Sunday, December 1, 2013

Smaug - Sketches and Studies

Lately I have been working on larger canvases and in acrylic - quite a change from my preference of painting small and with watercolor.  After returning from IlluxCon in September, I have decided to try and focus on the basics - better composition, greater value, and a better handle on color.  I also decided to strengthen my portfolio with non-avians, since I love to paint fantasy creatures of all types, but you wouldn't know it from my bird-centric portfolio!

I came across the Harper Collins Smaug Art Competition a month ago and decided it would be a good exercise to add a dragon to my portfolio.  Though I read The Hobbit back in middle school, I wanted the vision of Smaug to be fresh in my mind, so I re-read it before beginning my sketches.

Thumbnail Sketch:
To me, Smaug was his most terrifying when laying on his treasure, just rising to speak with the 'thief' he couldn't see.  Not only massive and powerful, but cunning as well - even the strongest and most clever could fall prey to his 'dragon-spell' if he spoke to them for too long.  I wanted to show him just rising, peering in the direction where he knew Bilbo to be hiding, but even his sharp eyes could not spot the invisible hobbit.

Second Sketch:
There were a few things in the thumbnail sketch I wanted to change, such as the size and placement of Smaug's head, and the position of his forelegs. I scanned the thumbnail sketch in and repositioned and resized things in Photoshop, then printed it out and refined the sketch with pen.  Here I began adding the details, such as a 'crown' of spines and horns.

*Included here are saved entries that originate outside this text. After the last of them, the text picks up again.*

(* ===== verification/EventSafe.v ===== *)
(** * EventSafe: the event-report backend under interleaving

    The critical sections of [EventReport] as the steps of a system that also
    remembers who holds what: the lifecycle leases retained by metadata tasks,
    the deltas admitted and not yet ended, the snapshots waiting for them and the
    snapshots granted.  A section that takes a reporter's lifecycle lock
    exclusively runs only while no lease of that reporter is held; sections of
    different threads may otherwise interleave in any order. *)

From stdpp Require Import base gmap sets list strings relations.
From Stdlib Require Import ZArith Lia Ascii.
From S2P Require Import Prelude StandardUri MetaTypes SnapshotUri EventReport.

Local Open Scope Z_scope.

Implicit Types (k : ReporterSnapshotKey) (b : EventReportBackend).

(** ** The system *)

Record Sys := mkSys {
  be : EventReportBackend;
  leases : list ReporterSnapshotKey;
  deltas : list (ReporterSnapshotKey * chars);
  waiting : list (ReporterSnapshotKey * chars);
  granted : list (ReporterSnapshotKey * chars * Z);
  issued : gset chars;
}.

Definition with_be b (s : Sys) : Sys := mkSys b (leases s) (deltas s) (waiting s) (granted s) (issued s).

(** Sections that hold the lifecycle lock of [k] exclusively. *)
Inductive lifecycle_op k b : EventReportBackend -> Prop :=
  | op_register ms now_ms : lifecycle_op k b (RegisterNode k ms now_ms b).2
  | op_ensure_create ms now_ms : lifecycle_op k b (Ensure_create k ms now_ms b).2
  | op_unregister : lifecycle_op k b (UnregisterNode k b).2
  | op_host_down : lifecycle_op k b (UnregisterNodeForHostDown k b).2
  | op_unregister_if g : lifecycle_op k b (UnregisterNodeIfGeneration k g b).2
  | op_heartbeat_slow st now_ms : lifecycle_op k b (OnHeartbeat_slow k st now_ms b).2
  | op_snapshot_refused draws now_ms ec retry b' :
      BeginSnapshot_enter k draws now_ms b = Some (SnapshotRefused ec retry, b') -> lifecycle_op k b b'.

(** Sections that do not. *)
Inductive shared_op b : EventReportBackend -> Prop :=
  | op_ensure_merge k ms : shared_op b (Ensure_merge k ms b).2
  | op_heartbeat_fast k st now_ms r : OnHeartbeat_fast k st now_ms b = Some r -> shared_op b r.2
  | op_set_node_unavailable k now_ms : shared_op b (SetNodeUnavailable k now_ms b)
  | op_liveness_visit k now_ms fresh_now : shared_op b (liveness_visit k now_ms fresh_now b).2
  | op_find_fence k : shared_op b (GetOrCreateLifecycleFence k b)
  | op_set_available a now_ms : shared_op b (SetAvailable a now_ms b)
  | op_open t spec started now_ms : shared_op b (Open t spec started now_ms b).2
  | op_retire : shared_op b (Close_retire b).

Inductive action : Sys -> Sys -> Prop :=
  | act_lifecycle s k b' : k ∉ leases s -> lifecycle_op k (be s) b' -> action s (with_be b' s)
  | act_shared s b' : shared_op (be s) b' -> action s (with_be b' s)
  | act_clear s : leases s = [] -> retired (be s) = true -> action s (with_be (Close_clear (be s)) s)
  | act_delta_begin s k draws ec v g created b' :
      BeginDelta_resume k draws (be s) = Some ((ec, Some (v, g, created)), b') ->
      (created = true -> v ∉ issued s) ->
      action s (mkSys b' (leases s) ((k, v) :: deltas s) (waiting s) (granted s) ({[v]} ∪ issued s))
  | act_delta_end s k v l1 l2 :
      deltas s = l1 ++ (k, v) :: l2 ->
      action s (mkSys (EndDeltaMutation k v (be s)) (leases s) (l1 ++ l2) (waiting s) (granted s) (issued s))
  | act_snapshot_enter s k draws now_ms v g b' :
      k ∉ leases s -> BeginSnapshot_enter k draws now_ms (be s) = Some (SnapshotWaiting v g, b') ->
      v ∉ issued s ->
      action s (mkSys b' (leases s) (deltas s) ((k, v) :: waiting s) (granted s) ({[v]} ∪ issued s))
  | act_snapshot_resume s k v g ec b' l1 l2 :
      waiting s = l1 ++ (k, v) :: l2 -> BeginSnapshot_resume k v (be s) = (ec, b') ->
      action s (mkSys b' (leases s) (deltas s) (l1 ++ l2)
                  (if bool_decide (ec = EC_OK) then (k, v, g) :: granted s else granted s) (issued s))
  | act_commit s k v g now_ms :
      (k, v, g) ∈ granted s ->
      action s (with_be (CommitSnapshotVersionIfGeneration k v g now_ms (be s)).2 s)
  | act_abort s k v g :
      k ∉ leases s -> (k, v, g) ∈ granted s -> action s (with_be (AbortSnapshotVersion k v (be s)) s)
  | act_acquire s k : action s (mkSys (be s) (k :: leases s) (deltas s) (waiting s) (granted s) (issued s))
  | act_release s k l1 l2 :
      leases s = l1 ++ k :: l2 ->
      action s (mkSys (be s) (l1 ++ l2) (deltas s) (waiting s) (granted s) (issued s)).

 Since I will be painting this on a piece of gessoed Masonite, I transfered the final sketch onto the 11X14 primed board with red transfer paper, since the dragon will be mostly red and gold.

Value Study:

 In Photoshop, I painted a grayscale value study over the final sketch to figure out where my shadows and highlights would be.  I wanted the main light source to be the reflective gold he is laying on.  In the book, it seemed to me that there was very little light in the great hall where the gold was, save for from the gold itself.  Obviously gold does not emit its own light, but does reflect light very nicely.  Here, for the sake of the illustration, I made the gold glow more than it would, and made it the main source of light.  There is also a bit of light coming from Smaug's fiery throat, and from his glowing eyes.